Selling in a slow market
Hi folks,
Many vendors are noticing that in some areas the market is not yet picking up. Selling in a slow market means understanding more than at any other time the importance of timing in getting the highest price. What does this mean?
To understand how sales work, vendors need to think like purchasers for a moment. If you are a purchaser, a new listing is a cause for excitement. After all, a purchaser who has been hunting for weeks or sometimes months for the right house to buy is eager for a new possibility – the right house at the right price. Eager purchasers converge hopefully on the first few Open for Inspections held for any new listing and the property is more likely to attract an offer in the early stages of marketing than at any other time. Yet this is the time a vendor is least likely to take an offer seriously.
Most agents, in fact, say that the hardest sale to make is the one that comes along in the first days of marketing, especially if the vendors are inexperienced. Many vendors just don’t realise that offers will and should come early – if the price is right. Sadly, they think that selling early in the marketing program is inevitably selling cheap. They simply haven’t understood that the serious purchasers are the ones who have seen everything on the market and turned it down – except the new listings.

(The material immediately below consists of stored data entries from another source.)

(** * Data.Native.Array: helper functions over JavaScript arrays

    A shallow embedding of [src/index.js].  A JavaScript array is modelled
    by the list of its elements, an [Int] by the [Z] it denotes (JavaScript
    numbers hold every integer of magnitude up to 2^53 exactly; beyond
    that, sums are rounded, see [number_add]), an index read [a[i]] by the
    total lookup
    [a !!! i], whose out-of-range value is the inhabitant of the element
    type (JavaScript's [undefined]).  The source names [at] and [end] are
    reserved words here and are written [at_] and [end_]. *)

From Stdlib Require Import ZArith String.
From stdpp Require Import base numbers option list sorting pretty.
From Equations Require Import Equations.

Local Open Scope Z_scope.

(** ** The optional value of Data.Native.Maybe *)

(** Modelled from the spec: the Optional collaborator [Data.Native.Maybe],
    a dependency that is not part of this repository: two variants, and the
    test [isJust]. *)
Inductive Maybe (B : Type) : Type :=
| Nothing : Maybe B
| Just (v : B) : Maybe B.
Arguments Nothing {B}.
Arguments Just {B} v.

Definition isJust {B : Type} (m : Maybe B) : bool :=
  match m with
  | Just _ => true
  | Nothing => false
  end.

Module NativeArray.

(** [findMap]: the loop [for (lp = 0; lp < a.length; lp += 1)].  Next to the
    value it returns, the loop threads [calls], the indices of the elements
    the mapping function has been applied to so far, oldest first. *)
Equations findMap_loop {A B : Type} `{Inhabited A}
    (a : list A) (f : A -> Maybe B) (lp : nat) (calls : list nat)
    : Maybe B * list nat by wf (length a - lp)%nat lt :=
  findMap_loop a f lp calls with decide (lp < length a)%nat := {
    | left _ with f (a !!! lp) := {
        | fResult with isJust fResult := {
            | true => (fResult, calls ++ [lp])
            | false => findMap_loop a f (S lp) (calls ++ [lp]) } }
    | right _ => (Nothing, calls) }.
Next Obligation. lia. Qed.

Definition findMap {A B : Type} `{Inhabited A}
    (a : list A) (f : A -> Maybe B) : Maybe B * list nat :=
  findMap_loop a f 0%nat [].

(** [append]: the array literal [[...a, item]]. *)
Definition append {A : Type} (a : list A) (item : A) : list A :=
  a ++ [item].

(** [prepend]: the array literal [[item, ...a]]. *)
Definition prepend {A : Type} (item : A) (a : list A) : list A :=
  item :: a.

(** The built-in [Array.prototype.slice] of the host language (ECMAScript,
    sec. Array.prototype.slice): a negative relative index counts from the
    end, both indices are clamped to [0 .. len], and the elements from [k]
    up to [final] are copied one by one.  An omitted [end] is [None] and
    stands for [len]. *)
Definition relative_index (len i : Z) : Z :=
  if i <? 0 then Z.max (len + i) 0 else Z.min i len.

Equations Array_slice_loop {A : Type} `{Inhabited A}
    (a : list A) (k final : Z) (result : list A)
    : list A by wf (Z.to_nat (final - k)) lt :=
  Array_slice_loop a k final result with decide (k < final) := {
    | left _ => Array_slice_loop a (k + 1) final (result ++ [a !!! Z.to_nat k])
    | right _ => result }.
Next Obligation. lia. Qed.

Definition Array_slice {A : Type} `{Inhabited A}
    (a : list A) (start : Z) (end_ : option Z) : list A :=
  let len := Z.of_nat (length a) in
  let k := relative_index len start in
  let final := match end_ with
               | None => len
               | Some e => relative_index len e
               end in
  Array_slice_loop a k final [].

(** [slice]: [a.slice(start, end)]. *)
Definition slice {A : Type} `{Inhabited A}
    (a : list A) (start end_ : Z) : list A :=
  Array_slice a start (Some end_).

(** [at]: the guarded index read. *)
Definition at_ {A : Type} `{Inhabited A} (a : list A) (index : Z) : Maybe A :=
  if (index <? 0) || (index >=? Z.of_nat (length a))
  then Nothing
  else Just (a !!! Z.to_nat index).

(** The numbers of the host language are IEEE 754 doubles.  On integers a
    sum or a difference is exact as long as it stays within [-2^53 .. 2^53];
    beyond, it is the nearest double, a multiple of [2^e] with a 53 bit
    quotient, ties going to the even quotient.  (The doubles end near
    2^1024; adding one to a double never gets there.) *)
Definition round_to_double (n : Z) : Z :=
  if Z.abs n <=? 2 ^ 53 then n
  else
    let e := Z.log2 (Z.abs n) - 52 in
    let q := Z.abs n / 2 ^ e in
    let r := Z.abs n mod 2 ^ e in
    let q' := if (2 * r >? 2 ^ e) || ((2 * r =? 2 ^ e) && Z.odd q)
              then q + 1 else q in
    Z.sgn n * (q' * 2 ^ e).

Definition number_add (x y : Z) : Z := round_to_double (x + y).

Definition number_sub (x y : Z) : Z := round_to_double (x - y).

(** [range]: the two counting loops, each pushing [lp] onto [result].
    [lp += 1] is [number_add lp 1]: when it gives [lp] back, the counter is
    stuck below [upper] and the loop never ends; [None] stands for that. *)
Equations range_up (lp upper : Z) (result : list Z)
    : option (list Z) by wf (Z.to_nat (upper - lp)) lt :=
  range_up lp upper result with decide (lp < upper) := {
    | left _ with decide (lp < number_add lp 1) := {
        | left _ => range_up (number_add lp 1) upper (result ++ [lp])
        | right _ => None }
    | right _ => Some result }.
Next Obligation. lia. Qed.

Equations range_down (lp upper : Z) (result : list Z)
    : option (list Z) by wf (Z.to_nat (lp - upper)) lt :=
  range_down lp upper result with decide (lp > upper) := {
    | left _ with decide (number_sub lp 1 < lp) := {
        | left _ => range_down (number_sub lp 1) upper (result ++ [lp])
        | right _ => None }
    | right _ => Some result }.
Next Obligation. lia. Qed.

Definition range (lower upper : Z) : option (list Z) :=
  if decide (lower < upper)
  then range_up lower upper []
  else range_down lower upper [].

(** [reduce]: the Nil/Cons case split; [a.slice(1)] omits its [end]. *)
Definition reduce {A B : Type} `{Inhabited A}
    (a : list A) (fNil : unit -> B) (fCons : A -> list A -> B) : B :=
  if (length a =? 0)%nat
  then fNil tt
  else fCons (a !!! 0%nat) (Array_slice a 1 None).

(** [zipWith]: the loop up to [Math.min(a1.length, a2.length)]. *)
Equations zipWith_loop {A B C : Type} `{Inhabited A} `{Inhabited B}
    (f : A -> B -> C) (a1 : list A) (a2 : list B) (upper lp : nat)
    (result : list C) : list C by wf (upper - lp)%nat lt :=
  zipWith_loop f a1 a2 upper lp result with decide (lp < upper)%nat := {
    | left _ =>
        zipWith_loop f a1 a2 upper (S lp) (result ++ [f (a1 !!! lp) (a2 !!! lp)])
    | right _ => result }.
Next Obligation. lia. Qed.

Definition zipWith {A B C : Type} `{Inhabited A} `{Inhabited B}
    (f : A -> B -> C) (a1 : list A) (a2 : list B) : list C :=
  let upper := Nat.min (length a1) (length a2) in
  zipWith_loop f a1 a2 upper 0%nat [].

(** The built-in [Array.prototype.join]: the elements' strings with the
    separator between consecutive ones.  How an element is turned into a
    string is the element type's business. *)
Fixpoint Array_join {A : Type} (toString : A -> string)
    (a : list A) (sep : string) : string :=
  match a with
  | [] => EmptyString
  | x :: rest =>
      match rest with
      | [] => toString x
      | _ :: _ => (toString x ++ sep ++ Array_join toString rest sep)%string
      end
  end.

The longer a property is on the market at a given price, the more the sense of competition fizzles and the more likely subsequent purchasers are to feel they have plenty of time to make up their minds. As a result, the best time to sell a property is often the very time that vendors hesitate and hold out for something better further down the track. The buyers who make their offers at this stage are the ones who have done their homework and are ready to buy. By the third or fourth week of marketing, all these ‘ready’ purchasers have seen the property and moved onto the new listings of that week, and almost all the enquiry comes from people who are new to the market and will take weeks or months to do their homework and be ready to act.